• Dataset extract

(** The end of a sync command: everything is on the disk. *)
Lemma wp_sync_end emmc s0 s a t o z E :
  (forall f, disk s f = Stored (nv_content a f) []) -> opens s = [] -> writes s = [] -> pending a = false ->
  req_header s0 = header t 1 o z -> nv_ok emmc a -> follows emmc s0 s -> replies s = replies s0 ->
  wp no_fault (modify (set_flag false) ;;; sync ;;;
      h <- lift OutOfBounds (store (req_header s0) 0 (le16 0)) ;; modify (set_header h) ;;; modify (add_reply h))
    (fun _ s' => holds s' a /\ pipe s' = pipe s /\ follows emmc s0 s' /\ replies s' = replies s0 ++ [header 0 1 o z]) E s.
Proof.
  intros Hd Ho Hw Hp Hr Hok Hs Hrep. wp_step. wp_step. wp_step. unfold sync. wp_step. wp_step. wp_step.
  wp_step. eapply wp_lift_Some; [rewrite Hr; reflexivity|]. wp_step. wp_step. wp_step.
  change (le16 0 ++ _) with (header 0 1 o z). split_and!.
  - constructor; cbn [disk set_disk set_header add_reply set_flag opens writes update_finxn_flag req_header];
      [intros f; by rewrite Hd|done|done|done|done|]. rewrite Hp. discriminate.
  - done.
  - apply (follows_step emmc s0 s (fun f => Stored (content (disk s f)) [])) in Hs.
    + exact Hs.
    + apply (safe_seconds emmc a); [done|by rewrite Hd|by rewrite Hd].
  - cbn [replies add_reply set_header set_disk set_flag]. by rewrite Hrep.
Qed.

Lemma take_nonempty (b : list Z) n : 0 < n -> n <= zlen b -> take (Z.to_nat n) b <> [].
Proof. intros Hn Hl E%(f_equal zlen). rewrite zlen_take in E by lia. change (zlen (@nil Z)) with 0 in E. lia. Qed.

Lemma wp_sync_command emmc s a t o z E : holds s a -> nv_ok emmc a -> command_ok (Sync o z) -> req_header s = header t 1 o z ->
  wp no_fault (sync_command ;;; ret Continue) (fun nx s' => nx = Continue /\ completed emmc s (Sync o z) a (pipe s) s') E s.
Proof.
  intros [Hd Ho Hw Hf Hh Hb] Hok Hc Hr. pose proof (nv_step_ok emmc a (Sync o z) Hc Hok) as Hok'.
  unfold completed. cbn [nv_step] in *. unfold sync_command. wp_step. wp_step. wp_step. wp_step. rewrite Hf.
  destruct (pending a) eqn:Ep.
  - pose proof (fixnv_valid_length _ (ok_fix1 _ _ Hok Ep)) as Hl.
    wp_step. unfold update_backupfile. wp_step. apply wp_open_ok; [done|]. cbn [negb]. wp_step. wp_step.
    rewrite (Hb eq_refl), take_take, Nat.min_id.
    apply wp_block; [done|apply take_nonempty; size_lia|]. wp_step. wp_step.
    eapply wp_mono; [eapply (wp_sync_end emmc s); [|done|done| |done|exact Hok'| |]|intros ? s' H; wp_step; split; [done|exact H]|done].
    + intros [| | | | |]; rewrite ?disk_block_eq, ?disk_block_ne, Hd by done; done.
    + done.
    + apply follows_block; [apply follows_refl|]. intros d Hdf.
      apply (safe_intro emmc d FIX_NV1 PROD_INFO2 (fix1 a) (pi2 a));
        [by left|by right|by rewrite Hdf, Hd|by rewrite Hdf, Hd|exact (ok_fix1 _ _ Hok Ep)|apply Hok].
    + done.
  - wp_step. eapply wp_mono; [eapply (wp_sync_end emmc s s a t); [done|done|done|done|done|done|apply follows_refl|done]| |done].
    intros ? s' H. wp_step. split; [done|exact H].
Qed.

(** *** A request for the fixed items *)

Lemma wp_receive_fixnv off d ch p s b E :
  chunks ch d -> pipe s = ch ++ p -> 0 <= off -> off + zlen d <= FIXNV_SIZE -> zlen b = FIXNV_SIZE + 4 ->
  fixnv_buffer s = b -> fixnv_buffer_offset s = off ->
  wp no_fault (receive FIXNV_SIZE (zlen d) off)
    (fun nx s' => nx = Continue /\ s' = set_pipe p (set_fixnv (put b off d) (off + zlen d) s)) E s.
Proof.
  intros Hch Hp Ho Hd Hb Eb Eo. unfold receive. wp_step. wp_step. pose proof (zlen_nonneg d).
  replace (s32 (zlen d)) with (zlen d) by (pose proof FIXNV_SIZE_eq; wrap_lia).
  eapply wp_mono; [eapply (wp_data_loop FIXNV_SIZE d
    (fun x _ _ s' => s' = set_pipe (pipe s') (set_fixnv (put b off x) (off + zlen x) s))) with (x := []) (d := d) (ch := ch) (p := p);
    [| |reflexivity|exact Hch|exact Hp|rewrite Hp, pipe_size_app; lia|]| |].
  - intros x bs y pos bk s1 E' -> Hbs ->. pose proof (zlen_nonneg x). pose proof (zlen_nonneg y). pose proof (zlen_nonneg bs).
    rewrite !zlen_app in *. unfold store_piece. rewrite (proj2 (Z.eqb_neq FIXNV_SIZE RUNTIMENV_SIZE)) by size_lia.
    wp_step. wp_step. rewrite Z.eqb_refl. wp_step. wp_step. cbn [fixnv_buffer fixnv_buffer_offset set_pipe set_fixnv set_env].
    eapply wp_lift_Some; [apply store_ok; rewrite ?zlen_put; lia|]. wp_step. wp_step.
    rewrite put_put, u32_small by (pose proof FIXNV_SIZE_eq; lia). cbn [fst snd].
    split; [done|]. split; [done|]. by rewrite Z.add_assoc.
  - intros x pos bk s1 q ->. done.
  - rewrite put_nil by lia. change (zlen (@nil Z)) with 0. rewrite Z.add_0_r. destruct s; cbn in *. by subst.
  - intros nx s' (-> & <- & pos & bk & Hs'). split; [done|exact Hs'].
  - done.
Qed.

• Brief
Only an exact transcription of all the records above counts as an answer.

• Answer for this exercise
(** The end of a sync command: everything is on the disk. *)
Lemma wp_sync_end emmc s0 s a t o z E :
  (forall f, disk s f = Stored (nv_content a f) []) -> opens s = [] -> writes s = [] -> pending a = false ->
  req_header s0 = header t 1 o z -> nv_ok emmc a -> follows emmc s0 s -> replies s = replies s0 ->
  wp no_fault (modify (set_flag false) ;;; sync ;;;
      h <- lift OutOfBounds (store (req_header s0) 0 (le16 0)) ;; modify (set_header h) ;;; modify (add_reply h))
    (fun _ s' => holds s' a /\ pipe s' = pipe s /\ follows emmc s0 s' /\ replies s' = replies s0 ++ [header 0 1 o z]) E s.
Proof.
  intros Hd Ho Hw Hp Hr Hok Hs Hrep. wp_step. wp_step. wp_step. unfold sync. wp_step. wp_step. wp_step.
  wp_step. eapply wp_lift_Some; [rewrite Hr; reflexivity|]. wp_step. wp_step. wp_step.
  change (le16 0 ++ _) with (header 0 1 o z). split_and!.
  - constructor; cbn [disk set_disk set_header add_reply set_flag opens writes update_finxn_flag req_header];
      [intros f; by rewrite Hd|done|done|done|done|]. rewrite Hp. discriminate.
  - done.
  - apply (follows_step emmc s0 s (fun f => Stored (content (disk s f)) [])) in Hs.
    + exact Hs.
    + apply (safe_seconds emmc a); [done|by rewrite Hd|by rewrite Hd].
  - cbn [replies add_reply set_header set_disk set_flag]. by rewrite Hrep.
Qed.

Lemma take_nonempty (b : list Z) n : 0 < n -> n <= zlen b -> take (Z.to_nat n) b <> [].
Proof. intros Hn Hl E%(f_equal zlen). rewrite zlen_take in E by lia. change (zlen (@nil Z)) with 0 in E. lia. Qed.

Lemma wp_sync_command emmc s a t o z E : holds s a -> nv_ok emmc a -> command_ok (Sync o z) -> req_header s = header t 1 o z ->
  wp no_fault (sync_command ;;; ret Continue) (fun nx s' => nx = Continue /\ completed emmc s (Sync o z) a (pipe s) s') E s.
Proof.
  intros [Hd Ho Hw Hf Hh Hb] Hok Hc Hr. pose proof (nv_step_ok emmc a (Sync o z) Hc Hok) as Hok'.
  unfold completed. cbn [nv_step] in *. unfold sync_command. wp_step. wp_step. wp_step. wp_step. rewrite Hf.
  destruct (pending a) eqn:Ep.
  - pose proof (fixnv_valid_length _ (ok_fix1 _ _ Hok Ep)) as Hl.
    wp_step. unfold update_backupfile. wp_step. apply wp_open_ok; [done|]. cbn [negb]. wp_step. wp_step.
    rewrite (Hb eq_refl), take_take, Nat.min_id.
    apply wp_block; [done|apply take_nonempty; size_lia|]. wp_step. wp_step.
    eapply wp_mono; [eapply (wp_sync_end emmc s); [|done|done| |done|exact Hok'| |]|intros ? s' H; wp_step; split; [done|exact H]|done].
    + intros [| | | | |]; rewrite ?disk_block_eq, ?disk_block_ne, Hd by done; done.
    + done.
    + apply follows_block; [apply follows_refl|]. intros d Hdf.
      apply (safe_intro emmc d FIX_NV1 PROD_INFO2 (fix1 a) (pi2 a));
        [by left|by right|by rewrite Hdf, Hd|by rewrite Hdf, Hd|exact (ok_fix1 _ _ Hok Ep)|apply Hok].
    + done.
  - wp_step. eapply wp_mono; [eapply (wp_sync_end emmc s s a t); [done|done|done|done|done|done|apply follows_refl|done]| |done].
    intros ? s' H. wp_step. split; [done|exact H].
Qed.

(** *** A request for the fixed items *)

Lemma wp_receive_fixnv off d ch p s b E :
  chunks ch d -> pipe s = ch ++ p -> 0 <= off -> off + zlen d <= FIXNV_SIZE -> zlen b = FIXNV_SIZE + 4 ->
  fixnv_buffer s = b -> fixnv_buffer_offset s = off ->
  wp no_fault (receive FIXNV_SIZE (zlen d) off)
    (fun nx s' => nx = Continue /\ s' = set_pipe p (set_fixnv (put b off d) (off + zlen d) s)) E s.
Proof.
  intros Hch Hp Ho Hd Hb Eb Eo. unfold receive. wp_step. wp_step. pose proof (zlen_nonneg d).
  replace (s32 (zlen d)) with (zlen d) by (pose proof FIXNV_SIZE_eq; wrap_lia).
  eapply wp_mono; [eapply (wp_data_loop FIXNV_SIZE d
    (fun x _ _ s' => s' = set_pipe (pipe s') (set_fixnv (put b off x) (off + zlen x) s))) with (x := []) (d := d) (ch := ch) (p := p);
    [| |reflexivity|exact Hch|exact Hp|rewrite Hp, pipe_size_app; lia|]| |].
  - intros x bs y pos bk s1 E' -> Hbs ->. pose proof (zlen_nonneg x). pose proof (zlen_nonneg y). pose proof (zlen_nonneg bs).
    rewrite !zlen_app in *. unfold store_piece. rewrite (proj2 (Z.eqb_neq FIXNV_SIZE RUNTIMENV_SIZE)) by size_lia.
    wp_step. wp_step. rewrite Z.eqb_refl. wp_step. wp_step. cbn [fixnv_buffer fixnv_buffer_offset set_pipe set_fixnv set_env].
    eapply wp_lift_Some; [apply store_ok; rewrite ?zlen_put; lia|]. wp_step. wp_step.
    rewrite put_put, u32_small by (pose proof FIXNV_SIZE_eq; lia). cbn [fst snd].
    split; [done|]. split; [done|]. by rewrite Z.add_assoc.
  - intros x pos bk s1 q ->. done.
  - rewrite put_nil by lia. change (zlen (@nil Z)) with 0. rewrite Z.add_0_r. destruct s; cbn in *. by subst.
  - intros nx s' (-> & <- & pos & bk & Hs'). split; [done|exact Hs'].
  - done.
Qed.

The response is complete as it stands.